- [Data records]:
------------------------

(* ===== verification/Registration.v ===== *)
(** * Agent registration and status polling

    `_handle_agent_register` and `_handle_agent_status` of
    `src/src/asap/transport/agent_routes.py`, with their helpers: the
    fresh-session and WebAuthn gates, the lifecycle members of a response and
    `approval_object_for_client` of `src/src/asap/auth/approval.py`.

    Fresh ids and user codes and all readings of the clock are arguments, as is
    the WebAuthn verifier of the request; the registry is configured. *)

From Stdlib Require Import ZArith QArith Lia Ascii String.
From stdpp Require Import base tactics list gmap strings sorting.
From S2P Require Import Prelude PyValue Digest Identity ReplayGuard Capabilities AgentJwt Approval SelfAuth Routes.
Open Scope Z_scope.
Open Scope asap_scope.

Section Registration.
  Context `{PyRuntime, Jose} {C : Type} `{JtiGuard C}.

Abbreviation Handler A := (ST (app C) (res pyexn Response) A).

Definition parse_agent_controls_browser (raw_body : pydict) : bool :=
  match j_get "agent_controls_browser" raw_body with JBool true => true | _ => false end.

(** [now]: the reading of `time.time()`. *)
Definition approval_fresh_session_response (fresh : option FreshSessionConfig) (now : Z)
    (claims : claims_t) : Handler unit :=
  match fresh with
  | None => st_ret tt
  | Some cfg =>
      do! violation <- lift_exn (fresh_session_violation_detail claims cfg now) in
      match violation with
      | None => st_ret tt
      | Some d => respond 403 (detail d)
      end
  end.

------------------------

Nothing beyond the line containing "the WebAuthn verifier" is to be output; the lines above, from the first one onward to that line, are to be transcribed exactly.

(* ===== verification/Registration.v ===== *)
(** * Agent registration and status polling

    `_handle_agent_register` and `_handle_agent_status` of
    `src/src/asap/transport/agent_routes.py`, with their helpers: the
    fresh-session and WebAuthn gates, the lifecycle members of a response and
    `approval_object_for_client` of `src/src/asap/auth/approval.py`.

    Fresh ids and user codes and all readings of the clock are arguments, as is
    the WebAuthn verifier of the request; the registry is configured. *)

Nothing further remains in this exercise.